In 1958, Roque Dalton, a young poet affiliated with the Communist Party of El Salvador (PCS), won the first prize in a poetry contest at the University of El Salvador. A few days later, members of Salvadoran Catholic University Action, a student organization known as ACUS or simply Catholic Action, published a demolishing but carelessly written critique of Dalton.1 The anonymous writer of an article titled “Under the Empire of Vulgarity” turned his disgust with the poem written by Dalton into a diatribe against Dalton’s political persona.2 Dalton’s raw allusions to double standards in the sexual morality of priests and his remarks about the Catholic practice of fasting seem to have especially upset the leaders of ACUS.3 A month later, ACUS published a rejoinder written by Dalton, along with excerpts of the controversial poem. In his retort, Dalton stated that ACUS dodged debates on substantial political and aesthetic issues by engaging in “insults, quick and facile judgments, and rude pigeon-holing that closes all means of intellectual comprehension.”4 [End Page 459]

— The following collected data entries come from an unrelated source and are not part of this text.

(** * A shallow embedding of [src/loader.py] (class [DataLoader])

    The loader keeps two Python lists of 2D numpy arrays ([ldct], [ndct]),
    an index array [indexes], and a handful of configuration attributes.
    Python integers are modelled as [Z], Python lists as [list], numpy 2D
    arrays as a list of rows together with the column count, exceptions
    as the error side of a [result], and the global numpy random generator
    as an explicit state that every stochastic call threads through. *)

From Stdlib Require Import String Ascii.
From Stdlib Require Import ZArith QArith List Bool Lia Permutation Sorted.
Import ListNotations.

Local Open Scope Z_scope.

(** ** Exceptions and the error monad *)

(** The Python exception kinds the loader can raise. *)
Inductive pyerr : Type :=
| IndexError
| ValueError
| TypeError
| AssertionError
| UnboundLocalError
| AttributeError
| ZeroDivisionError
| OSError.

Inductive result (A : Type) : Type :=
| Ok (a : A)
| Err (e : pyerr).

Arguments Ok {A} a.
Arguments Err {A} e.

Definition bind {A B : Type} (r : result A) (k : A -> result B) : result B :=
  match r with
  | Ok a => k a
  | Err e => Err e
  end.

Declare Scope py_scope.
Delimit Scope py_scope with py.
Notation "x <- r ;; k" := (bind r (fun x => k))
  (at level 61, r at next level, right associativity) : py_scope.
Notation "' p <- r ;; k" := (bind r (fun p => k))
  (at level 61, p pattern, r at next level, right associativity) : py_scope.
Local Open Scope py_scope.

(** [[f(x) for x in l]] where [f] may raise: the first failure aborts. *)
Fixpoint mapM {A B : Type} (f : A -> result B) (l : list A) : result (list B) :=
  match l with
  | [] => Ok []
  | a :: l' =>
      b <- f a ;;
      bs <- mapM f l' ;;
      Ok (b :: bs)
  end.

(** ** Python sequence indexing and slicing *)

Definition zlen {A : Type} (l : list A) : Z := Z.of_nat (length l).

(** Clamping of one slice bound (CPython's [PySlice_AdjustIndices], step 1):
    a negative bound counts from the end and is clipped at 0, a bound past
    the end is clipped at the length. *)
Definition adjust (len i : Z) : Z :=
  if i <? 0 then Z.max 0 (i + len) else Z.min i len.

(** [l[start:stop]]; never raises. *)
Definition py_slice {A : Type} (l : list A) (start stop : Z) : list A :=
  let s := adjust (zlen l) start in
  let e := adjust (zlen l) stop in
  firstn (Z.to_nat (e - s)) (skipn (Z.to_nat s) l).

(** Length of [l[start:stop]] for a sequence of length [len]. *)
Definition slice_len (len : nat) (start stop : Z) : nat :=
  Z.to_nat (adjust (Z.of_nat len) stop - adjust (Z.of_nat len) start).

(** [l[i]] on a Python list: negative indices wrap once, anything else out
    of range raises [IndexError]. *)
Definition py_getitem {A : Type} (l : list A) (i : Z) : result A :=
  let j := if i <? 0 then i + zlen l else i in
  if (j <? 0) || (zlen l <=? j) then Err IndexError
  else match nth_error l (Z.to_nat j) with
       | Some a => Ok a
       | None => Err IndexError
       end.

What is telling about this episode between the ACUS intellectuals and Dalton, who were about the same age and came from similar social and educational backgrounds, is their obviously contrasting aesthetic and political sensibilities. But more importantly, this exchange shows that the leaders of ACUS took seriously their self-appointed role as arbiters and defenders of “decency” and “honor” in university life. ACUS publications often warned about the threat posed by an emerging “materialist morale in different orders of life” and called on Catholics to “safeguard their faith against the [anti-Catholic] prejudice skillfully promoted” by Marxists.5 Although ACUS is virtually unknown outside Catholic Church circles in El Salvador, it had a major impact in the political history of that country. Some of its members founded the Christian Democrat Party (PDC) in 1960 and, later, in the early 1970s, two insurgent organizations: the Revolutionary Army of the People (ERP) and the Popular Liberation Forces—the FPL Farabundo Martí. Together, these constituted the backbone of the Farabundo Martí National Liberation Front (FMLN), an insurgent coalition that fought a 12-year war against the Salvadoran regime between 1980 and 1992.

This article examines the roles that Catholic Action intellectuals played in the foundation of the New Left in El Salvador.6 It ponders how and why they adopted innovative approaches on religion and politics that constituted a rupture with a long-standing conservative Catholic tradition in El Salvador. I argue that the radicalization of the young Catholic Action intellectuals was an unexpected result of the cataclysmic theological transformations experienced by the Catholic Church in the 1960s. From an institutional viewpoint these transformations were intended to preserve the traditional influence of the Catholic Church in Latin America.7 Instead, they enabled the convergence between Catholic intellectuals and members of revolutionary movements who sought a structural transformation of capitalism.8 Catholic intellectuals assimilated, often uncritically, the new theology of the Catholic Church formulated by the Second Vatican Council (1962–1965) and the Second Conference of Latin American Bishops (CELAM) held in 1968, which they learned through highly scripted pedagogical processes at a time [End Page 460] of epochal political and institutional changes.9 These changes included the growing polarization of Salvadoran society and politics in the context of the 1960s Cold War, a major reform at the University of El Salvador between 1963 and 1967, and the mobilizations of students in the United States, France, Mexico, and elsewhere. The new theological leadership of the Catholic Church formulated a radical critique of the core principles and ideology of liberal capitalism, the colonial past, and “new forms of colonialism.” It also undermined traditional Catholic anti-Marxist attitudes, and it legitimized the use of revolutionary violence against tyranny, echoing the Christian doctrine of the “Just War.”10 These theological notions were crucial in inspiring the young Catholic Action intellectuals who formed the New Left insurgency in the early 1970s. The changing political and religious mentality of this cohort was also informed by what Michael L...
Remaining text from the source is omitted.